◆ **WHAT YOU WILL DO**: Your job is to set down the stretch of entries that opens with the line containing "(* ===== verification/SlotRepair.v ===== *)" and closes with the line containing "(** Every machine". Keep both end lines, copy each exactly, and add nothing.

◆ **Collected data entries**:
#####

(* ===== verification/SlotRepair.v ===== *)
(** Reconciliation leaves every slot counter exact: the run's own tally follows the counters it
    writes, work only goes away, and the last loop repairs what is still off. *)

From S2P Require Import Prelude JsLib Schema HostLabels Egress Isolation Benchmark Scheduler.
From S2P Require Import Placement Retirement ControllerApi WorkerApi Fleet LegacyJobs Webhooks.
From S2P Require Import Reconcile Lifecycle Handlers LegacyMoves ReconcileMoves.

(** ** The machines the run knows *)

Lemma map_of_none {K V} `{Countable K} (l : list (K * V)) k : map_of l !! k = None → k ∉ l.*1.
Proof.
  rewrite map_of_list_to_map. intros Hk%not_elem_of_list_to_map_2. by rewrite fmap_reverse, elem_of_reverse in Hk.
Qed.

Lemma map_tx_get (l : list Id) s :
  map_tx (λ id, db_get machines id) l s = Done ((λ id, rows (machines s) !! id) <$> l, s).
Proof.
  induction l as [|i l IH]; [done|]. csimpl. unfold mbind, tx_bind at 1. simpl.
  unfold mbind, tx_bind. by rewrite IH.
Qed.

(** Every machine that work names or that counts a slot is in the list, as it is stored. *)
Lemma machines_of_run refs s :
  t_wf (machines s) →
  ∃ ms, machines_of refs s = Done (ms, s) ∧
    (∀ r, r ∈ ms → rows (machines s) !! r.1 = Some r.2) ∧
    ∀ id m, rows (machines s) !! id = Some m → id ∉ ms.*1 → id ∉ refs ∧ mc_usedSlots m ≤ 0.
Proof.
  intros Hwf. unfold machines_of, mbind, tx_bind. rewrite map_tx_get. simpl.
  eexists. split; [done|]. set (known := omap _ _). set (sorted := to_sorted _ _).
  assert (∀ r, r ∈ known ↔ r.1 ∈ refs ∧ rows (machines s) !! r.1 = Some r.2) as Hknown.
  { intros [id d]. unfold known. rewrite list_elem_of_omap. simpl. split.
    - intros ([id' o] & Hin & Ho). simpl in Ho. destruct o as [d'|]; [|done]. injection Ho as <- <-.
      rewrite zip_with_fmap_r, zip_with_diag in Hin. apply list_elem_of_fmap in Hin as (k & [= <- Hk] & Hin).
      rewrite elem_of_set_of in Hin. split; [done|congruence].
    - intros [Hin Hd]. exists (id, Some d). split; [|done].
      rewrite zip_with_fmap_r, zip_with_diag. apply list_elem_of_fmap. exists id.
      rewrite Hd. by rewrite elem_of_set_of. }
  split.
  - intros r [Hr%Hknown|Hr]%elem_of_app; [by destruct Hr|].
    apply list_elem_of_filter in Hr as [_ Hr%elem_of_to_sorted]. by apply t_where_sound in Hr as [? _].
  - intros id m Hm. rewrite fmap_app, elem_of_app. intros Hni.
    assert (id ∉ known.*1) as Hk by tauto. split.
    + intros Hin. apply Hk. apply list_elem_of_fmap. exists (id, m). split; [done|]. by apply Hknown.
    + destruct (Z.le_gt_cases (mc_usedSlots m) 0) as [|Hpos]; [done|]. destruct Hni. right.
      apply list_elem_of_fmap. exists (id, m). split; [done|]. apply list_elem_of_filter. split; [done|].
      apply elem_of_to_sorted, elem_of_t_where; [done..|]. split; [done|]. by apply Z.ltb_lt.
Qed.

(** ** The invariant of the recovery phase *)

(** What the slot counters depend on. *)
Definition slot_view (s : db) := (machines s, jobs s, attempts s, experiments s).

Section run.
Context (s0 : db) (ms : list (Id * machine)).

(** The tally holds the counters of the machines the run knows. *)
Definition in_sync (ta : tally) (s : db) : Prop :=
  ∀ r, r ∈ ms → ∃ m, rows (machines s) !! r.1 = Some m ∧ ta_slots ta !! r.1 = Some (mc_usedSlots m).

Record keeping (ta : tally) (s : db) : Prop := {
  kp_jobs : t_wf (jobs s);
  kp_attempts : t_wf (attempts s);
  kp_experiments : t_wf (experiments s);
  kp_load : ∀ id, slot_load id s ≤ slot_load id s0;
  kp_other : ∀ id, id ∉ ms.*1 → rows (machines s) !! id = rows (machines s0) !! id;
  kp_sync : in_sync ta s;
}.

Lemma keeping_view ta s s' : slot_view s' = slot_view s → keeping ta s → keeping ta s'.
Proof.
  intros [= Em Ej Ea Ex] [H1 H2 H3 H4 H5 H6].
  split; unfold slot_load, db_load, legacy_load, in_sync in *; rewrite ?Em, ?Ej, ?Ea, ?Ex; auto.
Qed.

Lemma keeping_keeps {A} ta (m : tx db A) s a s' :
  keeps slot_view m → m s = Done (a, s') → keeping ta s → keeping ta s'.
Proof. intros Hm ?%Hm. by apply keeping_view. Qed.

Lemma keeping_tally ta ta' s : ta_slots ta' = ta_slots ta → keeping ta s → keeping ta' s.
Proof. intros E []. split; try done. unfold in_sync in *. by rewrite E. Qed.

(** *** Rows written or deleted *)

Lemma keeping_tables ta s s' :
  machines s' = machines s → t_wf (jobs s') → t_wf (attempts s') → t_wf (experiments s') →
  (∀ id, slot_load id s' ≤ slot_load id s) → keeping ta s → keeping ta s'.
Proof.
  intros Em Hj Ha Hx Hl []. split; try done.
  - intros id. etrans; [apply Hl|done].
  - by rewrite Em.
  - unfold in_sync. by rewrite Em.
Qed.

#####

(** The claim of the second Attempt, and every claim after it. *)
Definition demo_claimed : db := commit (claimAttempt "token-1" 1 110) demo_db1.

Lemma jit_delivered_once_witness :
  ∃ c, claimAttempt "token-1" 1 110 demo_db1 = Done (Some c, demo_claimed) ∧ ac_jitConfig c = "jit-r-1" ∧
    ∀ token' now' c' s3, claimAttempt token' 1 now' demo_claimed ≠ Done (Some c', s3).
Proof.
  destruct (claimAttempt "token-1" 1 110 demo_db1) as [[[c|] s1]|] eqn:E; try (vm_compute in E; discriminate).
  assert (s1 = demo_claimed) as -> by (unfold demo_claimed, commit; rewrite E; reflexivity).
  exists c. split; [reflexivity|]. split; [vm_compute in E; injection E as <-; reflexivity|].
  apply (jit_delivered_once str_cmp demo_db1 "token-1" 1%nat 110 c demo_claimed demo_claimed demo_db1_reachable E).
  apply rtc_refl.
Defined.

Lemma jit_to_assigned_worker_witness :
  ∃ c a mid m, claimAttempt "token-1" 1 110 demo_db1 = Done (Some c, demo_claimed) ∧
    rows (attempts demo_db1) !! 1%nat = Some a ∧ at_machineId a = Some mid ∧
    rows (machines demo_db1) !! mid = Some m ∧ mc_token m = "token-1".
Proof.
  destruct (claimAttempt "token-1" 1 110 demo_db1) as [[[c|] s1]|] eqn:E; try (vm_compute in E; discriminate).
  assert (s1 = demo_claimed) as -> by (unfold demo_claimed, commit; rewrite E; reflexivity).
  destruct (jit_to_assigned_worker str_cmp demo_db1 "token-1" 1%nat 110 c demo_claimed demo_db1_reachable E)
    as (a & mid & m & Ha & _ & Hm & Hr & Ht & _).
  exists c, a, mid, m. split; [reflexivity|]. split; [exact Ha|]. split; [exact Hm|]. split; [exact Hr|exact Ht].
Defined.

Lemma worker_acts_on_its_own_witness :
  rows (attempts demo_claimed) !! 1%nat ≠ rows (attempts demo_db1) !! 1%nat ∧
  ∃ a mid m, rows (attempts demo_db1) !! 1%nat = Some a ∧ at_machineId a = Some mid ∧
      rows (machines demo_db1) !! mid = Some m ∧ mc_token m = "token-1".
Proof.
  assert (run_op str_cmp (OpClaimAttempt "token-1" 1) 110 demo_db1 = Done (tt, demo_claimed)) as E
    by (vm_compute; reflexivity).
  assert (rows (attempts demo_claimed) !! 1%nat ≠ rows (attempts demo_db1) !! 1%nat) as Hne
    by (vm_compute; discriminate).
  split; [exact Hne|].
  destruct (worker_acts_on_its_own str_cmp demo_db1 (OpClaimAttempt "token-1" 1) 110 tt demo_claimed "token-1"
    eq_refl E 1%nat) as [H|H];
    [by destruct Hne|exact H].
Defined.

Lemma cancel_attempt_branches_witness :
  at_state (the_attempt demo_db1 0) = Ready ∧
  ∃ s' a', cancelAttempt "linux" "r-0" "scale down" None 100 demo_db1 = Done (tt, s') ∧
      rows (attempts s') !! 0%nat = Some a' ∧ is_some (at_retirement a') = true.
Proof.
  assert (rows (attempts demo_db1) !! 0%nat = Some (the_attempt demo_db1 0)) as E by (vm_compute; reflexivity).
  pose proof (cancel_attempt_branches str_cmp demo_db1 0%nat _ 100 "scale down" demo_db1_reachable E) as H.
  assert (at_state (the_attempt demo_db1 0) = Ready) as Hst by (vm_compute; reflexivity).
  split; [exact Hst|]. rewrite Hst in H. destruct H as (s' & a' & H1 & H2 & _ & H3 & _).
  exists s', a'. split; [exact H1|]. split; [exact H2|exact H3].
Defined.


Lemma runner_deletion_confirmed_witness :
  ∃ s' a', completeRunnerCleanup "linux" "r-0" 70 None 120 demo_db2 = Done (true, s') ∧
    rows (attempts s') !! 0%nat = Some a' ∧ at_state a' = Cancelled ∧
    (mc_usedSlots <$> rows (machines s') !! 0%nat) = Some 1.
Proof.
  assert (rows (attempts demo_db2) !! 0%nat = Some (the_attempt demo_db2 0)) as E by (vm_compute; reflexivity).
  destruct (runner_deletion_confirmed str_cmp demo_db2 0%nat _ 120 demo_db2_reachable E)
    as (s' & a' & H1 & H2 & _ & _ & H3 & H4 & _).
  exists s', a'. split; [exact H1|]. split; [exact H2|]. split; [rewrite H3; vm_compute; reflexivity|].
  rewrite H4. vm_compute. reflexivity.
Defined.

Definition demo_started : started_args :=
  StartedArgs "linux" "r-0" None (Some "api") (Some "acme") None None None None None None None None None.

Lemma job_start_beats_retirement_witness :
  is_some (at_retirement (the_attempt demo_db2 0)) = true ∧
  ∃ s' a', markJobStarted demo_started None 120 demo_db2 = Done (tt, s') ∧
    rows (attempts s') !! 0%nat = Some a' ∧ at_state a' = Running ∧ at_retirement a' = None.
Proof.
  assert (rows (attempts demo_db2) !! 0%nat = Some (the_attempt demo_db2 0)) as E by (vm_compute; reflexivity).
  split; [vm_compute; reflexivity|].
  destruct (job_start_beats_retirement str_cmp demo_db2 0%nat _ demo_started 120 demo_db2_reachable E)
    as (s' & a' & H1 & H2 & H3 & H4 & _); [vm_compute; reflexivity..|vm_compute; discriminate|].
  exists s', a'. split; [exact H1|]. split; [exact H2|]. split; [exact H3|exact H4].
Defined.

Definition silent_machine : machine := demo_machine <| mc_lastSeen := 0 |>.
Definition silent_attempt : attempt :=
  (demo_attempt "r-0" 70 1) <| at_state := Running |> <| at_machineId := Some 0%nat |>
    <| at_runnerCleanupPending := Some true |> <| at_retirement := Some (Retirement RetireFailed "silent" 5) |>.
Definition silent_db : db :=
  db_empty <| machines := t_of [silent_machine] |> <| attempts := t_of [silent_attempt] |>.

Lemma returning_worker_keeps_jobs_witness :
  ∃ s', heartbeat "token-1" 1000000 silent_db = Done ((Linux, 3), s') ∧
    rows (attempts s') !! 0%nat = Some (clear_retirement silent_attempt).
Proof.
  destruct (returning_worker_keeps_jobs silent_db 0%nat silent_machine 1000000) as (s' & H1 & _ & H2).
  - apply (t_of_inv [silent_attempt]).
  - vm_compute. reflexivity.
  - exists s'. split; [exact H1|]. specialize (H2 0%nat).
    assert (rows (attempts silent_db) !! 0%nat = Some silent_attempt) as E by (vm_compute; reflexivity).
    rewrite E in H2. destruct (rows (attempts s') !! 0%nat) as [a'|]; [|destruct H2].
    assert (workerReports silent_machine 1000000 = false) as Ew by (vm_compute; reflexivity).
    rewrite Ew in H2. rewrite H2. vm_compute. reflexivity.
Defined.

#####

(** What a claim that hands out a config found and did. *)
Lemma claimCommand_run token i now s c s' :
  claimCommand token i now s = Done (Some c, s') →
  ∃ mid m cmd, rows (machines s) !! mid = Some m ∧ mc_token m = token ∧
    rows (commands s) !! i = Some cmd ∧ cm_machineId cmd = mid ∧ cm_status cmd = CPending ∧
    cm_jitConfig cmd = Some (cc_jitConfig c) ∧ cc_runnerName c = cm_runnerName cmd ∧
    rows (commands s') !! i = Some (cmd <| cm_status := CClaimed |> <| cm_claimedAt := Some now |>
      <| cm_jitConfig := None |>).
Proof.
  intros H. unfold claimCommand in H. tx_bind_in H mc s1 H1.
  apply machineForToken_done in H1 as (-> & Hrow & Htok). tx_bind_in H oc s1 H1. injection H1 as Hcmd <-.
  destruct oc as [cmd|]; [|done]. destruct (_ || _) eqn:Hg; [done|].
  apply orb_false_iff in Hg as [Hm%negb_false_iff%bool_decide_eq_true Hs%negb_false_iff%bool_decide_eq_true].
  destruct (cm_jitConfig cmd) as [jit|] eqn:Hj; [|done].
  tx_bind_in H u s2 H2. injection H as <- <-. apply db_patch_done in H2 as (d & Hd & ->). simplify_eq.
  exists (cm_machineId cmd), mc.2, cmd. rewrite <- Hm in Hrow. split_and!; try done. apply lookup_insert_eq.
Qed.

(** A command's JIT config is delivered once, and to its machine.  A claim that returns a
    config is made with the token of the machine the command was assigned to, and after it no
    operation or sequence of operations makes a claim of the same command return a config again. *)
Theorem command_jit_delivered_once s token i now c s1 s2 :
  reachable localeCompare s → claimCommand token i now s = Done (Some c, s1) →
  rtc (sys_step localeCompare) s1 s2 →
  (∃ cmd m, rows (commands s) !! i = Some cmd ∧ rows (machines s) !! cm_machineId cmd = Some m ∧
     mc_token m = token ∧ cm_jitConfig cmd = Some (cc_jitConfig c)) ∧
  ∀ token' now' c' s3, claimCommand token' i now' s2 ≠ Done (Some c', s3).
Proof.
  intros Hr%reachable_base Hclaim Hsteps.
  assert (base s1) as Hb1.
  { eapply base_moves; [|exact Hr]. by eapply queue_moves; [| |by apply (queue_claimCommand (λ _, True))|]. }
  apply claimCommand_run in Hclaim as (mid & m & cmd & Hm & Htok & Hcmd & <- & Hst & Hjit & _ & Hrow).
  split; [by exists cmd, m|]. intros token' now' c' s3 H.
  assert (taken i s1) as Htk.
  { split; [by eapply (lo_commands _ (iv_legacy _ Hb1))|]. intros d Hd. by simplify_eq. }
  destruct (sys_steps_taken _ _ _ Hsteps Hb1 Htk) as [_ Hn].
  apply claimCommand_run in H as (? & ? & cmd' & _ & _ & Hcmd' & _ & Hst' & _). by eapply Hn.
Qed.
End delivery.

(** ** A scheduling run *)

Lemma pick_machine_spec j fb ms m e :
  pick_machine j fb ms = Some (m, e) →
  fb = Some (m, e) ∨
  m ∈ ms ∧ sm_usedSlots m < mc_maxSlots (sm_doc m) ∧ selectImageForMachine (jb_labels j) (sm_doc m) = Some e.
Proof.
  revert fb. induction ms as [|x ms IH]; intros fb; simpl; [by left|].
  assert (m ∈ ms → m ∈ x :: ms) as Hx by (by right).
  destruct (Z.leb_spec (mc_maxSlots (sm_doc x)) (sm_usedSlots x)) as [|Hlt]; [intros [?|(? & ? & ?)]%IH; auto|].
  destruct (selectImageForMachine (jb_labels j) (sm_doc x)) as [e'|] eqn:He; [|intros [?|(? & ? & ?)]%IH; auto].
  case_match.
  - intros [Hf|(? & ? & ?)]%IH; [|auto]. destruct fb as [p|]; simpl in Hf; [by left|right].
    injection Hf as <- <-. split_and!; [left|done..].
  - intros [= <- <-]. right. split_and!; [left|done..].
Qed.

#####

◆ **EXERCISE OUTPUT**:
(* ===== verification/SlotRepair.v ===== *)
(** Reconciliation leaves every slot counter exact: the run's own tally follows the counters it
    writes, work only goes away, and the last loop repairs what is still off. *)

From S2P Require Import Prelude JsLib Schema HostLabels Egress Isolation Benchmark Scheduler.
From S2P Require Import Placement Retirement ControllerApi WorkerApi Fleet LegacyJobs Webhooks.
From S2P Require Import Reconcile Lifecycle Handlers LegacyMoves ReconcileMoves.

(** ** The machines the run knows *)

Lemma map_of_none {K V} `{Countable K} (l : list (K * V)) k : map_of l !! k = None → k ∉ l.*1.
Proof.
  rewrite map_of_list_to_map. intros Hk%not_elem_of_list_to_map_2. by rewrite fmap_reverse, elem_of_reverse in Hk.
Qed.

Lemma map_tx_get (l : list Id) s :
  map_tx (λ id, db_get machines id) l s = Done ((λ id, rows (machines s) !! id) <$> l, s).
Proof.
  induction l as [|i l IH]; [done|]. csimpl. unfold mbind, tx_bind at 1. simpl.
  unfold mbind, tx_bind. by rewrite IH.
Qed.

(** Every machine that work names or that counts a slot is in the list, as it is stored. *)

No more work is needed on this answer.